我的父亲已走了三年,留下的是我们对父亲无尽的思念与不住的回忆。而今每每回家途经一块块、一垄垄、一片片青绿的秧田时,那“与父亲照黄鳝”的情景就在脑海里不止一次再现。
记得秧苗栽下去五六天时间,也就是秧苗活棵了,田水清亮了,父亲便不顾白天的劳累,带上我与萤火虫一道蹁跹于田野的阡陌,像猫头鹰那样通过光照觅捉秧田里的黄鳝。起先是父亲举着火把,我拎着提篓,父亲看见一条捉一条,只要看到父亲往水田里下,我就赶紧往近处拢,并将提篓朝更近的空间伸去。俗话说:“辛苦做、快活吃。”就因为父亲的勤劳,我们夜间照的黄鳝大大改善了一家人的生活,有时候连日吃实在有点腻,母亲就把照的黄鳝拿到市面上去卖,换点零用钱。
父亲尝到照黄鳝的甜头,为了想多照一些黄鳝,父亲就学习外面照黄鳝的方法,开始制作照黄鳝的工具——做黄鳝夹子。他找来三根毛竹片,用锯条在下端密密的锯下十来道尖尖的齿,然后将两根稍长一些的竹片上下两端用铁丝绑紧,短的那根夹在中间,再居中用钻子钻了孔,拿螺丝钉铆上,固定在一起,做成“x”形,跟剪刀差不多。父亲有了这个先进的工具,黄鳝照得更多了,有时候还可以送一些给村邻尝尝鲜。

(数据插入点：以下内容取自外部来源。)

(* ===== verification/Settings.v ===== *)
(** * The settings store (internal/gostorm/settings)

    Settings and torrents are kept in a key-value store with two-level keys. The
    interface [GoStormDB] has three implementations in the code, which are
    stacked: JSON files ([JsonDB], jsondb.go), a router that sends each path to
    a store by the longest registered prefix ([XPathDBRouter],
    xpathdbrouter.go) and a read cache ([DBReadCache], dbreadcache.go). A
    fourth, over the third-party bbolt, is a parameter. What one layer promises
    to the next is the class [KVStore]: the store behaves as a map, for the
    paths and values it is used with. The torrent list (torrent.go) is proved
    against that class.

    The JSON encoder is an interface too: this code stores and returns encoded
    objects and does not look inside. The file system does not fail. *)

From S2P Require Import Prelude.

Local Open Scope string_scope.
Local Open Scope Z_scope.

Abbreviation bytes := (list byte).

(** ** The interface *)

(** [None] is a nil slice. *)
Class GoStormDB (S : Type) := {
  Get : string → string → S → option bytes * S;
  Set_ : string → string → bytes → S → S;
  List : string → S → list string * S;
  Rem : string → string → S → S;
  Clear : string → S → S;
}.
#[export] Hint Mode GoStormDB ! : typeclass_instances.

(** What a store promises for the paths [okp] and the values [okv] of a path:
    it is a map from paths and names to values. *)
Class KVStore (S : Type) `{!GoStormDB S} (okp : string → Prop) (okv : string → bytes → Prop) := {
  kv_inv : S → Prop;
  kv_view : S → string → string → option bytes;
  kv_Get s x n : kv_inv s → okp x →
    (Get x n s).1 = kv_view s x n ∧ kv_inv (Get x n s).2 ∧
    ∀ y m, okp y → kv_view (Get x n s).2 y m = kv_view s y m;
  kv_Set s x n v : kv_inv s → okp x → okv x v →
    kv_inv (Set_ x n v s) ∧
    ∀ y m, okp y → kv_view (Set_ x n v s) y m = if decide (y = x ∧ m = n) then Some v else kv_view s y m;
  kv_List s x : kv_inv s → okp x →
    (∀ n, n ∈ (List x s).1 ↔ is_Some (kv_view s x n)) ∧ NoDup (List x s).1 ∧ kv_inv (List x s).2 ∧
    ∀ y m, okp y → kv_view (List x s).2 y m = kv_view s y m;
  kv_Rem s x n : kv_inv s → okp x →
    kv_inv (Rem x n s) ∧
    ∀ y m, okp y → kv_view (Rem x n s) y m = if decide (y = x ∧ m = n) then None else kv_view s y m;
  kv_Clear s x : kv_inv s → okp x →
    kv_inv (Clear x s) ∧
    ∀ y m, okp y → kv_view (Clear x s) y m = if decide (y = x) then None else kv_view s y m;
}.

(** ** JSON files *)

(** Encoding objects: what is decoded is encoded again, what is encoded decodes. *)
Class Json := {
  jval : Type;
  Unmarshal : bytes → option jval;
  Marshal : jval → bytes;
  Unmarshal_Marshal o : Unmarshal (Marshal o) = Some o;
}.

Section json_db.
Context `{HJ : !Json} `{HM : !MapRange}.

(** A file that is not a JSON object, or one. *)
Inductive json_file := Corrupt | Table (m : gmap string jval).

(** The files of the directory, by name. *)
Record JsonDB := MkJsonDB { files : gmap string json_file }.

Fixpoint slash_to_dot (s : string) : string :=
  match s with
  | EmptyString => EmptyString
  | String c s' => String (if bool_decide (c = Ascii.Ascii true true true true false true false false)
                           then Ascii.Ascii false true true true false true false false else c) (slash_to_dot s')
  end.

(** The components of the path, joined by dots. *)
Definition xPathToFilename (xPath : string) : string := ToLower (slash_to_dot xPath +:+ ".json").

(** The error of [os.ReadFile] and of [json.Unmarshal] is lost in an inner
    scope: the caller gets an empty map. *)
Definition readJsonFileAsMap (filename : string) (d : JsonDB) : gmap string jval :=
  match files d !! filename with
  | Some (Table m) => m
  | Some Corrupt | None => ∅
  end.

Definition writeMapAsJsonFile (filename : string) (m : gmap string jval) (d : JsonDB) : JsonDB :=
  MkJsonDB (<[filename := Table m]> (files d)).

Definition JsonDB_Set (xPath name : string) (value : bytes) (d : JsonDB) : JsonDB :=
  match Unmarshal value with
  | Some jsonObj =>
      let filename := xPathToFilename xPath in
      writeMapAsJsonFile filename (<[name := jsonObj]> (readJsonFileAsMap filename d)) d
  | None => d
  end.

Definition JsonDB_Get (xPath name : string) (d : JsonDB) : option bytes :=
  Marshal <$> readJsonFileAsMap (xPathToFilename xPath) d !! name.

Definition JsonDB_List (xPath : string) (d : JsonDB) : list string :=
  range_order 0 (map_to_list (readJsonFileAsMap (xPathToFilename xPath) d)).*1.

Definition JsonDB_Rem (xPath name : string) (d : JsonDB) : JsonDB :=
  let filename := xPathToFilename xPath in
  writeMapAsJsonFile filename (delete name (readJsonFileAsMap filename d)) d.

Definition JsonDB_Clear (xPath : string) (d : JsonDB) : JsonDB :=
  writeMapAsJsonFile (xPathToFilename xPath) ∅ d.

#[export] Instance JsonDB_GoStormDB : GoStormDB JsonDB := {|
  Get := λ x n d, (JsonDB_Get x n d, d);
  Set_ := JsonDB_Set;
  List := λ x d, (JsonDB_List x d, d);
  Rem := JsonDB_Rem;
  Clear := JsonDB_Clear;
|}.

Lemma readJson_write f f' m d :
  readJsonFileAsMap f (writeMapAsJsonFile f' m d) = if decide (f = f') then m else readJsonFileAsMap f d.
Proof.
  unfold readJsonFileAsMap, writeMapAsJsonFile. simpl. rewrite lookup_insert. repeat case_decide; by subst.
Qed.

(** JSON files are a key-value store for paths with different file names, and
    values as the encoder writes them. *)
Program Instance JsonDB_KVStore (okp : string → Prop)
    (Hinj : ∀ x y, okp x → okp y → xPathToFilename x = xPathToFilename y → x = y) :
  KVStore JsonDB okp (λ _ v, ∃ o, v = Marshal o) := {|
  kv_inv := λ _, True;
  kv_view := λ d x n, JsonDB_Get x n d;
|}.
Next Obligation. done. Qed.
Next Obligation.
  intros okp Hinj d x n v _ Hx (o & ->). split; [done|]. intros y m Hy. simpl.
  unfold JsonDB_Set, JsonDB_Get. rewrite Unmarshal_Marshal, readJson_write.
  destruct (decide (y = x ∧ m = n)) as [[-> ->]|Hne].
  - by rewrite decide_True, lookup_insert_eq.
  - case_decide as Hf; [|done]. apply Hinj in Hf as ->; [|done..]. rewrite lookup_insert_ne; [done|naive_solver].
Qed.
Next Obligation.
  intros okp Hinj d x _ Hx. simpl. unfold JsonDB_List, JsonDB_Get. split_and!; [|rewrite range_order_perm; apply NoDup_fst_map_to_list|done|done].
  intros n. rewrite range_order_perm, list_elem_of_fmap, fmap_is_Some. split.
  - intros ([k v] & -> & Hk%elem_of_map_to_list). by eexists.
  - intros [v Hv]. exists (n, v). split; [done|]. by apply elem_of_map_to_list.
Qed.
Next Obligation.
  intros okp Hinj d x n _ Hx. split; [done|]. intros y m Hy. simpl. unfold JsonDB_Rem, JsonDB_Get. rewrite readJson_write.
  destruct (decide (y = x ∧ m = n)) as [[-> ->]|Hne].
  - by rewrite decide_True, lookup_delete_eq.
  - case_decide as Hf; [|done]. apply Hinj in Hf as ->; [|done..]. rewrite lookup_delete_ne; [done|naive_solver].
Qed.
Next Obligation.
  intros okp Hinj d x _ Hx. split; [done|]. intros y m Hy. simpl. unfold JsonDB_Clear, JsonDB_Get. rewrite readJson_write.
  destruct (decide (y = x)) as [->|Hne]; [by rewrite decide_True, lookup_empty|].
  case_decide as Hf; [by apply Hinj in Hf|done].
Qed.
End json_db.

后来,就是农村实行责任制以来,父亲买了一把三节电池的大电筒,这电筒不但聚光而且照的远,有了这把电筒加上先进的夹子,往往不用跑多少秧田就可以照大半篓子黄鳝。有一段时间,父亲到东亭二姑妈家帮忙建房子,我就带着姐姐学父亲那样照黄鳝。那次,我们越过观塘,来到一大片秧田,我挽衣扎裤,蹑手蹑脚地踏过一条条田埂。我一边看路一边注视着秧田的情况,仔细的搜寻我要的黄鳝。看到了,我见着一条大大的黄鳝,不知它是出来纳凉还是出来觅食,它一动不动。我把电筒递给姐姐,自己却悄悄的顶出夹在中间的短竹片,此时的夹子就像鳄鱼张开的嘴。我屏气凝神,对准黄鳝,迅速合拢,将黄鳝拖泥带水拎出水面,黄鳝不服,它痛苦的挣扎着、扭曲着,想使劲摆脱束缚,可是提篓很快将它吞进肚里,再也逃不出来。再后来,我渐渐学会赤手捉鳝的本领。看见黄鳝要眼疾手快,直接伸出食指对着黄鳝的七寸部位掐去,然后以迅雷不及掩耳之势提起水面,“倏”时丢尽提篓里。
现如今,父亲到了另一个世界,我不知道天堂里的父亲照不照黄鳝,怎样照黄鳝,但与父亲生前照黄鳝的每一个夜景和每一个细节都清晰的在脑海里回放、重播。